In seeking to extend petitioning rights I should tell hon. Members that they should be aware of the role that petitioning played in the development of Parliament and parliamentary democracy. The right to petition the monarch goes back to Saxon times and was implicitely recognised in Magna Carta. The Bill of Rights 1688, the tercentenary of which we have just celebrated, said: it is the right of the Subjects to petition the King, and all commitments and prosecutions for such petitions are illegal. Parliament probably originated in meetings of the King's Council, which considered petitions. Up to the start of the 15th century the main work of Parliament was the considering of petitions. It was only with the final growth of parliamentary democracy, especially with the slow start of the working-class franchise from 1867, that petitioning started to lose its constitutional significance.

When people acquire the vote, have the freedom to join together in trade unions which can freely negotiate for their interests, start to have their ideas and interests expessed in the press, make the political system respond to their concerns through a progressive taxation system and a growing welfare state, petitioning will be of minor significance. However, when employment Bills, Budgets, cuts in the Health Service, attacks on housing benefit and income support, Murdoch and the poll tax start to dismantle the workers' achievements, petitioning rights become important in an age of declining freedoms.

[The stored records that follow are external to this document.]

(** What the byte-wise branches establish once [k] octets from [po->buffer]
    hold the merged value. *)
Lemma put_merged po b k x l n v t : po_wf_at po b -> po_nboff po <= 7 ->
  0 <= n -> 0 <= v < 2 ^ n -> po_nboff po + n <= po_nbits po ->
  po_nboff po + n <= 8 * Z.of_nat k ->
  drop (Z.to_nat b) (po_tmpspace po) = x :: l -> (0 < k <= Datatypes.S (length l))%nat ->
  t = take (Z.to_nat b) (po_tmpspace po) ++
      be_bytes k (merged k x (po_nboff po) v n) ++ drop (k - 1) l ->
  put_bits po (val_bits (Z.to_nat n) v) (Some (0, po_set po (po_nboff po + n) t)).
Proof.
  intros (Hb & Hb0 & Hl & Hok & Ho & Hnb & Hwk & Hfl) H7 Hn Hv Hfit Hk Hd Hlen ->.
  set (pre := take (Z.to_nat b) (po_tmpspace po)).
  assert (Hpre : length pre = Z.to_nat b) by (unfold pre; rewrite length_take; lia).
  assert (Hll : (Z.to_nat b + Datatypes.S (length l) = 32)%nat).
  { apply (f_equal length) in Hd. rewrite length_drop, Hl in Hd. cbn [length] in Hd. lia. }
  assert (Hokl : bytes_ok l).
  { apply (bytes_ok_drop _ (Z.to_nat b)) in Hok. rewrite Hd in Hok. by inversion Hok. }
  eexists. split_and!; [reflexivity|..].
  - exists b. unfold po_wf_at, po_set. cbn. split_and!; try done; try lia.
    + rewrite !length_app, length_be_bytes, length_drop. lia.
    + unfold pre. auto 6 with bytes.
  - unfold po_bits, po_set. cbn [po_key po_buffer po_nboff po_tmpspace]. rewrite Hb.
    cbn [default from_option id].
    rewrite <- app_assoc. f_equal.
    rewrite (pending_split (po_tmpspace po)), Hd by lia.
    rewrite pending_split; [|lia..|].
    2: { rewrite !length_app, length_be_bytes, length_drop. lia. }
    rewrite take_app_le, take_ge, drop_app_ge by lia.
    rewrite Hpre, Nat.sub_diag, drop_0, <- app_assoc. fold pre. f_equal.
    rewrite bytes_bits_app, bytes_bits_be_bytes.
    rewrite take_app_le by (rewrite length_val_bits; lia).
    rewrite merged_bits by lia. rewrite bytes_bits_cons.
    by rewrite take_app_le by (rewrite length_byte_bits; lia).
Qed.

Lemma u32_shiftl v p n : 0 <= v < 2 ^ n -> 0 <= p -> 0 <= n -> n + p <= 32 -> u32 (v ≪ p) = v ≪ p.
Proof.
  intros Hv Hp Hn Hle. unfold u32. apply Z.mod_small. rewrite shiftl_mul by lia.
  assert (2 ^ n * 2 ^ p <= 2 ^ 32)
    by (rewrite <- pow2_split by lia; apply Z.pow_le_mono_r; lia).
  pose proof (pow2_pos p). nia.
Qed.

Lemma mask_obits v n : 0 <= n <= 31 -> Z.land v (u32 (1 ≪ n) - 1) = v mod 2 ^ n.
Proof.
  intros. unfold u32. rewrite Z.shiftl_1_l, Z.mod_small; [by apply land_ones_mod; lia|].
  pose proof (pow2_pos n). split; [lia|]. apply Z.pow_lt_mono_r; lia.
Qed.

(** The octets the byte-wise branches store are those of the merged value. *)
Lemma merged_bytes k b0 o v n w : 0 <= o <= 7 -> 0 <= n -> 0 <= v < 2 ^ n ->
  o + n <= 8 * Z.of_nat k -> (0 < k)%nat -> w = v ≪ (8 * Z.of_nat k - (o + n)) ->
  be_bytes k (merged k b0 o v n) =
  u8 (Z.lor (Z.land b0 (Z.lnot ((1 ≪ (8 - o)) - 1))) (w ≫ (8 * Z.of_nat (k - 1))))
    :: be_bytes (k - 1) w.
Proof.
  intros Ho Hn Hv Hk Hk0 ->. rewrite merged_top by lia.
  destruct k as [|m]; [lia|]. cbn [be_bytes]. replace (Datatypes.S m - 1)%nat with m by lia.
  f_equal. assert (H : forall j, (j <= m)%nat ->
    be_bytes j (merged (Datatypes.S m) b0 o v n) =
    be_bytes j (v ≪ (8 * Z.of_nat (Datatypes.S m) - (o + n)))); [|by apply H].
  induction j as [|j IH]; intros; [done|]. cbn [be_bytes].
  rewrite IH by lia. f_equal. apply merged_low; lia.
Qed.

Lemma put_direct fuel po v n : po_wf po -> 0 < n <= 31 ->
  po_nboff (po_normalize po) + n <= 31 ->
  put_bits po (val_bits (Z.to_nat n) v) (asn_put_few_bits (Datatypes.S fuel) po v n).
Proof.
  intros Hwf Hn H31.
  destruct (po_normalize_spec po Hwf) as (Hw1 & H7 & Hb1).
  destruct (po_make_room_spec (po_normalize po) n Hw1) as (po2 & Hmr & Hw2 & Ho2 & Hfit & Hb2);
    [lia..|].
  cbn [asn_put_few_bits]. rewrite Hmr. zcases. cbn [mbind option_bind negb].
  destruct Hw2 as (b & Hat). pose proof Hat as (Hb & Hb0 & Hl & Hok & Ho & Hnb & Hwk & Hfl).
  rewrite Hb. cbn [mbind option_bind]. rewrite <- Ho2 in *.
  rewrite mask_obits by lia.
  pose proof (mod_pow2_bounds v n ltac:(lia)) as Hv.
  rewrite <- (val_bits_mod (Z.to_nat n) n) by lia.
  set (v' := v mod 2 ^ n) in *. set (o := po_nboff po2) in *.
  destruct (drop (Z.to_nat b) (po_tmpspace po2)) as [|x l] eqn:Ed.
  { apply (f_equal length) in Ed. rewrite length_drop, Hl in Ed. cbn [length] in Ed. lia. }
  assert (Hll : (Z.to_nat b + Datatypes.S (length l) = 32)%nat).
  { apply (f_equal length) in Ed. rewrite length_drop, Hl in Ed. cbn [length] in Ed. lia. }
  set (pre := take (Z.to_nat b) (po_tmpspace po2)).
  assert (Hpre : Z.of_nat (length pre) = b) by (unfold pre; rewrite length_take; lia).
  assert (Htmp : po_tmpspace po2 = pre ++ x :: l)
    by (rewrite <- Ed; symmetry; apply take_drop).
  assert (Hm : forall k t, o + n <= 8 * Z.of_nat k -> (0 < k <= Datatypes.S (length l))%nat ->
    t = pre ++ be_bytes k (merged k x o v' n) ++ drop (k - 1) l ->
    put_bits po (val_bits (Z.to_nat n) v') (Some (0, po_set po2 (o + n) t))).
  { intros k t ???. destruct (put_merged po2 b k x l n v' t) as (po3 & ? & ? & Hb3);
      try done; try lia. exists po3. rewrite Hb3, Hb2, Hb1. done. }
  clearbody pre. rewrite Htmp, read_app by lia. cbn [mbind option_bind].
  assert (Hfin : forall k t, 8 * (Z.of_nat k - 1) < o + n <= 8 * Z.of_nat k ->
    8 * Z.of_nat k <= 32 -> (0 < k)%nat ->
    t = u8 (Z.lor (Z.land x (Z.lnot ((1 ≪ (8 - o)) - 1)))
              (u32 (v' ≪ (8 * Z.of_nat k - (o + n))) ≫ (8 * Z.of_nat (k - 1))))
        :: be_bytes (k - 1) (u32 (v' ≪ (8 * Z.of_nat k - (o + n)))) ++ drop (k - 1) l ->
    put_bits po (val_bits (Z.to_nat n) v') (Some (0, po_set po2 (o + n) (pre ++ t)))).
  { intros k t Hk Hk32 Hk0 ->. rewrite (u32_shiftl v' _ n) by lia.
    apply (Hm k); [lia|lia|].
    rewrite (merged_bytes k x o v' n _) by (lia || done). done. }
  clear Hm. rewrite !store_app_0 by lia. cbn [mbind option_bind].
  assert (Hlong : forall k : nat, 8 * Z.of_nat k < o + n -> (k <= length l)%nat) by lia.
  destruct (Z.leb_spec (o + n) 8); [by apply (Hfin 1%nat); [lia..|]|].
  destruct l as [|y1 l]; [specialize (Hlong 1%nat ltac:(lia)); cbn in Hlong; lia|].
  rewrite !store_app_1 by lia. cbn [mbind option_bind].
  destruct (Z.leb_spec (o + n) 16); [by apply (Hfin 2%nat); [lia..|]|].
  destruct l as [|y2 l]; [specialize (Hlong 2%nat ltac:(lia)); cbn in Hlong; lia|].
  rewrite !store_app_2 by lia. cbn [mbind option_bind].
  destruct (Z.leb_spec (o + n) 24); [by apply (Hfin 3%nat); [lia..|]|].
  destruct l as [|y3 l]; [specialize (Hlong 3%nat ltac:(lia)); cbn in Hlong; lia|].
  rewrite !store_app_3 by lia. cbn [mbind option_bind].
  destruct (Z.leb_spec (o + n) 31); [by apply (Hfin 4%nat); [lia..|]|lia].
Qed.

Furthermore, we can no longer be described as a parliamentary democracy. Elections are presidential. Governments dictate to Parliament through the Whips and through their use of patronage. The new computer technology adds to central control and authority. Against such trends, democratisation at the workplace and decentralisation are essential. Petitioning rights have their part to play in the struggle for re-enfranchisement, similar in many ways to the Chartists' initial struggle for working-class enfranchisement.

Question put and agreed to.

Bill ordered to be brought in by Mr. Harry Barnes, Mr. Thomas Graham, Mr. Max Madden, Mrs. Alice Mahon, Ms. Dawn Primarolo, Mr. Jim Cousins, Mr. John Cummings, Mr. Jimmy Wray, Mr. Dick Douglas, Mr. John Hughes, Mr. Harry Cohen and Mr. Alan Meale.